Su quanto l’esperienza universitaria sia una esperienza (appunto) che si può fare solo sperimentandola, per i mille motivi che sono stati detti in questi mesi, non mi soffermo. Vorrei solo ribadire che far credere, ad esempio, ad uno studente meridionale che possa iscriversi all’Università di Pisa rimanendosene fermo a casa sua è appunto un inganno, e io lo ripeterò ad ogni occasione: perché gli toglie la possibilità reale di cogliere tutte le opportunità che una università degna di questo nome offre (o dovrebbe offrire): spazi, biblioteche, incontri (soprattutto informali e imprevisti), che solo in presenza possono essere davvero fruiti. Esiste un solo docente, tra quelli attualmente in servizio, che possa negare quanto sia stato importante vivere l’Università per il proprio percorso? E allora perché negarlo ai docenti (ma anche ingegneri, insegnanti, biologi, ecc.) del futuro? Abbiamo idea di cosa stiamo rischiando di togliere ai nostri giovani?

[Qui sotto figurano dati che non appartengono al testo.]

(** C20: with [public] equal to [out], [build] never completes, whatever
    the world: [copy_static] lists [out/index.html], rendered by the same
    build, among the files of [public] and copies it onto itself, and
    [shutil.copyfile] raises [SameFileError]. *)
Theorem build_public_is_out end_time w :
  public sb = out sb -> ".." ∉ out sb -> wf (fs w) -> is_ok (build sb end_time w) = false.
Proof.
  intros Hpo Hn Hwf. destruct (build sb end_time w) as [[] w'|] eqn:E; [exfalso|done].
  destruct (build_Ok_copy _ _ _ Hn Hwf E) as (s & s' & _ & Hs & [c Hi] & Hw & _).
  assert (out sb ++ ["index.html"] <> []) as Hne by (by intros (_ & ?)%app_eq_nil).
  assert (node_at (fs s) (out sb) = Some Dir) as Ho.
  { eapply (wf_ancestor _ _ ["index.html"]); [done| |done]. by rewrite node_at_cons. }
  destruct (scandir_dir (fs s) (out sb)) as (dirs & files & Hsc); [done|done|done|].
  assert ("index.html" ∈ files) as Hf.
  { by eapply (scandir_complete _ _ dirs files _ (File c)). }
  simpl in Hw. rewrite Hpo, Hsc in Hw. cbv zeta in Hw. unfold mbind, st_bind in Hw. inv_ok.
  destruct files as [|f files]; [set_solver|].
  apply for_each_Ok_inv in H1 as (s2 & Hc & _). rewrite app_nil_r in Hc.
  by apply copyfile_same in Hc.
Qed.
(** C23: with [out] one level inside [public] ([public/a]), a build that
    returns always changes the file system, so the build is never
    idempotent: the static copy lengthens the chain of directories
    [public/a/a/...] by one, copying the output of the runs before into
    itself once more. *)
Theorem build_out_in_public_grows a end_time w w' :
  out sb = public sb ++ [a] -> a <> ".." -> ".." ∉ public sb -> wf (fs w) ->
  build sb end_time w = Ok tt w' -> fs w' <> fs w.
Proof.
  intros Hnest Ha Hpn Hwf E Heq.
  assert (".." ∉ out sb) as Hon by (rewrite Hnest; set_solver).
  destruct (build_Ok_copy _ _ _ Hon Hwf E) as (s & s' & G & Hs & [c Hi] & Hw & Hfs).
  assert (node_at (fs s) (public sb ++ replicate 1 a) = Some Dir) as H1.
  { simpl. rewrite <- Hnest. eapply (wf_ancestor _ _ ["index.html"]); [done| |done].
    rewrite node_at_cons; [done|]. by intros (_ & ?)%app_eq_nil. }
  destruct (last_holds (fun k => node_at (fs s) (public sb ++ replicate k a) = Some Dir)
              (S (size (fs s)))) as (k & Hk & Hk1).
  - cbv beta. apply (chain_ancestor sb a _ 0 1); [done|lia|done].
  - by apply chain_bounded.
  - apply Hk1. rewrite node_at_cons by apply chain_nonempty.
    apply (grows_lookup_dir w); [done|]. rewrite <- Heq, Hfs.
    apply (walk_chain sb a Hnest Ha Hpn (S (size (fs s))) 0 s s' k); [by rewrite app_nil_r|done|lia|done].
Qed.
End Overlap.

Section Main.
Context {engine : TemplateEngine} {formatter : HtmlFormatter}
        {event_repo : EventRepository} {group_repo : GroupRepository}
        {hackathon_repo : HackathonRepository}.

(** C25: the entry point [build()] completes.  With the templates and
    the static tree beside the module ([SiteBuilder.__init__]), the
    conditions of C17 on [out], [templates] and [public] reduce to one
    on [out]: it lies neither inside nor above [service/templates] and
    [service/public].  From a world ready for that builder, [build()]
    returns and leaves a well-formed file system with the pages of the
    layout in [out_dir] and the rendered palette in [service/templates]. *)
Theorem main_build_completes clock end_time out_dir service w :
  ".." ∉ out_dir -> ".." ∉ service ->
  apart out_dir (service ++ ["templates"]) -> apart out_dir (service ++ ["public"]) ->
  (forall e, e ∈ events_all -> simple_name (Event.id e)) ->
  (forall g, g ∈ groups_all -> simple_name (Group.slug g)) ->
  (forall h, h ∈ hackathons_all -> simple_name (Hackathon.slug h)) ->
  let sb := new_site_builder clock out_dir service in
  ready sb (fs w) -> node_at (fs w) (removelast out_dir) = Some Dir ->
  (forall t, fs w !! out_dir <> Some (File t)) ->
  exists w', main_build clock end_time out_dir service w = Ok tt w' /\ wf (fs w') /\
    site_layout sb w' /\ has_file w' (service ++ ["templates"; "palette-rendered.html"]).
Proof.
  intros Hon Hsn Htp Hpb Hev Hgr Hhk sb Hr Hp Hnf.
  assert (templates sb = service ++ ["templates"] /\ public sb = service ++ ["public"]) as [Ht Hpu]
    by (split; apply join_simple; decide_by_eval).
  assert (forall l, ~ out_dir `prefix_of` (service ++ ["templates"]) ++ l) as Hot
    by (intros l; apply (apart_app _ _ l Htp)).
  assert (".." ∉ templates sb) as H2 by (rewrite Ht; set_solver).
  assert (forall name, name ∈ "palette-rendered.html" :: template_names ->
            ~ out_dir `prefix_of` templates sb ++ [name]) as H3
    by (intros name _; rewrite Ht; apply Hot).
  assert (~ public sb `prefix_of` out_dir) as H4 by (rewrite Hpu; apply Hpb).
  assert (~ out_dir `prefix_of` public sb) as H5 by (rewrite Hpu; apply Hpb).
  assert (~ public sb `prefix_of` palette_out sb) as H9.
  { rewrite Hpu. unfold palette_out. rewrite Ht, <- !app_assoc.
    intros [l E]. rewrite <- app_assoc in E. apply app_inv_head in E. discriminate E. }
  assert (".." ∉ public sb) as H10 by (rewrite Hpu; set_solver).
  destruct (build_ok sb Hon H2 H3 H4 H5 Hev Hgr Hhk H9 H10 (fs w)) as [D HD].
  destruct (HD end_time (fs w) w ltac:(done)) as ([] & w' & E & ((Hw' & _) & _) & _).
  exists w'. split_and!; [exact E|apply Hw'|by apply (build_Ok_layout sb Hon end_time w)|].
  destruct (build_Ok_layout sb Hon end_time w w' H2 E) as (_ & _ & _ & _ & Hpal).
  by rewrite Ht, <- app_assoc in Hpal.
Qed.
End Main.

Voi mi direte: ma perché impedirlo, se uno lo preferisce? E io rispondo, sempre semplicemente e direttamente. Nessuno vuole impedirlo: ci sono per questo le università telematiche. Costano troppo? Allora si crei una telematica pubblica, a prezzi accessibili per chiunque, e magari mandiamoci a insegnare anche tutti quei bravi colleghi che ormai amano alla follia insegnare dallo schermo di un computer. Ma le altre Università, per favore, rimangano quello che sono sempre state e che non potranno non essere, se vogliono continuare ad essere Università e non trasformarsi in una telematica qualsiasi.

Poiché volevo essere semplice, diretto e anche breve non mi dilungo su un’altra questione cruciale, che riguarda lo svolgimento di convegni, seminari e quant’altro: se anche su questo qualcuno pensa che “è così facile e comodo” (e anche economico) fare tutto attraverso le piattaforme telematiche, allora chiudiamo bottega e cambiamo nome alle Università. Evidentemente il loro tempo è finito.